__Your task__:
Write out the data below in full. Keep it exact.

(Stored items)
(** * mxnet.rnn.io: vocabulary encoding and the bucketing sentence iterator

    A shallow embedding of [python/mxnet/rnn/io.py]: the function
    [encode_sentences] and the class [BucketSentenceIter] with its methods
    [__init__], [reset] and [next], followed by the properties proved of
    them.

    Conventions of the embedding.
    - Python integers are unbounded: they are [Z]; positions in a list and
      row counts are [nat].
    - A [dict] of [str -> int] is a [gmap string Z].
    - An exception ends the call: fallible code returns a sum whose left
      side is the exception raised.
    - Objects that are mutated in place and can be reached from outside the
      call (the supplied vocabulary, the supplied [buckets] list) live in an
      explicit store that the call returns.
    - An array is the list of its cells or of its rows, with the number of
      columns kept apart so that an empty array still has its axes; [dtype]
      is a type [elt] with the conversion [astype] of an integer to it.
    - What [numpy] refuses is given by [Limits]: the integers that a cell of
      the element type cannot take ([OverflowError]) and the extent beyond
      which an axis is refused ([ValueError]). Memory is not bounded: an
      array that [numpy] accepts is allocated.
    - The two random generators are given by the draws they make; the
      shuffles are the exchange loops of [random] and [np.random]. *)

From stdpp Require Import base option list gmap strings fin_maps sorting.
From Stdlib Require Import ZArith Lia.

Open Scope Z_scope.

(** Exceptions the module can raise. *)
Inductive exn :=
| AssertionError (msg : string)
| KeyError (key : string)
| ValueError
| IndexError
| TypeError
| OverflowError.

(** * Part I: [encode_sentences] *)

Module Encoder.

(** The two variables the loops update: the dictionary object [vocab]
    (mutated in place) and the counter [idx]. *)
Record enc_state := { vocab : gmap string Z; idx : Z }.

(** State and exception monad of the loop bodies. The state at the moment
    an exception is raised is kept: it is what the caller's dictionary
    holds afterwards. *)
Definition M (A : Type) : Type := enc_state → (exn + A) * enc_state.

Definition ret {A} (a : A) : M A := λ s, (inr a, s).
Definition raise {A} (e : exn) : M A := λ s, (inl e, s).
Definition bind {A B} (m : M A) (k : A → M B) : M B :=
  λ s, match m s with
       | (inl e, s') => (inl e, s')
       | (inr a, s') => k a s'
       end.

Notation "x ←~ m ; k" := (bind m (λ x, k))
  (at level 20, m at level 100, k at level 200, right associativity,
   format "x  ←~  m ;  '/' k").
Notation "m ;;~ k" := (bind m (λ _, k))
  (at level 100, k at level 200, right associativity).

Definition get_vocab : M (gmap string Z) := λ s, (inr (vocab s), s).
Definition get_idx : M Z := λ s, (inr (idx s), s).
Definition set_idx (i : Z) : M unit :=
  λ s, (inr tt, {| vocab := vocab s; idx := i |}).
(** [vocab[word] = i] *)
Definition store (word : string) (i : Z) : M unit :=
  λ s, (inr tt, {| vocab := <[word := i]> (vocab s); idx := idx s |}).
(** [vocab[word]], a [KeyError] when the key is missing. *)
Definition load (word : string) : M Z :=
  λ s, match vocab s !! word with
       | Some c => (inr c, s)
       | None => (inl (KeyError word), s)
       end.
(** [assert c, msg] *)
Definition assert_ (c : bool) (msg : string) : M unit :=
  if c then ret tt else raise (AssertionError msg).
Definition when (c : bool) (m : M unit) : M unit := if c then m else ret tt.

(** [for x in l: body(x)], collecting what the body appends. *)
Fixpoint for_each {A B} (body : A → M B) (l : list A) : M (list B) :=
  match l with
  | [] => ret []
  | x :: l' => y ←~ body x; ys ←~ for_each body l'; ret (y :: ys)
  end.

__Response box__:
(** * mxnet.rnn.io: vocabulary encoding and the bucketing sentence iterator

    A shallow embedding of [python/mxnet/rnn/io.py]: the function
    [encode_sentences] and the class [BucketSentenceIter] with its methods
    [__init__], [reset] and [next], followed by the properties proved of
    them.

    Conventions of the embedding.
    - Python integers are unbounded: they are [Z]; positions in a list and
      row counts are [nat].
    - A [dict] of [str -> int] is a [gmap string Z].
    - An exception ends the call: fallible code returns a sum whose left
      side is the exception raised.
    - Objects that are mutated in place and can be reached from outside the
      call (the supplied vocabulary, the supplied [buckets] list) live in an
      explicit store that the call returns.
    - An array is the list of its cells or of its rows, with the number of
      columns kept apart so that an empty array still has its axes; [dtype]
      is a type [elt] with the conversion [astype] of an integer to it.
    - What [numpy] refuses is given by [Limits]: the integers that a cell of
      the element type cannot take ([OverflowError]) and the extent beyond
      which an axis is refused ([ValueError]). Memory is not bounded: an
      array that [numpy] accepts is allocated.
    - The two random generators are given by the draws they make; the
      shuffles are the exchange loops of [random] and [np.random]. *)

From stdpp Require Import base option list gmap strings fin_maps sorting.
From Stdlib Require Import ZArith Lia.

Open Scope Z_scope.

(** Exceptions the module can raise. *)
Inductive exn :=
| AssertionError (msg : string)
| KeyError (key : string)
| ValueError
| IndexError
| TypeError
| OverflowError.

(** * Part I: [encode_sentences] *)

Module Encoder.

(** The two variables the loops update: the dictionary object [vocab]
    (mutated in place) and the counter [idx]. *)
Record enc_state := { vocab : gmap string Z; idx : Z }.

(** State and exception monad of the loop bodies. The state at the moment
    an exception is raised is kept: it is what the caller's dictionary
    holds afterwards. *)
Definition M (A : Type) : Type := enc_state → (exn + A) * enc_state.

Definition ret {A} (a : A) : M A := λ s, (inr a, s).
Definition raise {A} (e : exn) : M A := λ s, (inl e, s).
Definition bind {A B} (m : M A) (k : A → M B) : M B :=
  λ s, match m s with
       | (inl e, s') => (inl e, s')
       | (inr a, s') => k a s'
       end.

Notation "x ←~ m ; k" := (bind m (λ x, k))
  (at level 20, m at level 100, k at level 200, right associativity,
   format "x  ←~  m ;  '/' k").
Notation "m ;;~ k" := (bind m (λ _, k))
  (at level 100, k at level 200, right associativity).

Definition get_vocab : M (gmap string Z) := λ s, (inr (vocab s), s).
Definition get_idx : M Z := λ s, (inr (idx s), s).
Definition set_idx (i : Z) : M unit :=
  λ s, (inr tt, {| vocab := vocab s; idx := i |}).
(** [vocab[word] = i] *)
Definition store (word : string) (i : Z) : M unit :=
  λ s, (inr tt, {| vocab := <[word := i]> (vocab s); idx := idx s |}).
(** [vocab[word]], a [KeyError] when the key is missing. *)
Definition load (word : string) : M Z :=
  λ s, match vocab s !! word with
       | Some c => (inr c, s)
       | None => (inl (KeyError word), s)
       end.
(** [assert c, msg] *)
Definition assert_ (c : bool) (msg : string) : M unit :=
  if c then ret tt else raise (AssertionError msg).
Definition when (c : bool) (m : M unit) : M unit := if c then m else ret tt.

(** [for x in l: body(x)], collecting what the body appends. *)
Fixpoint for_each {A B} (body : A → M B) (l : list A) : M (list B) :=
  match l with
  | [] => ret []
  | x :: l' => y ←~ body x; ys ←~ for_each body l'; ret (y :: ys)
  end.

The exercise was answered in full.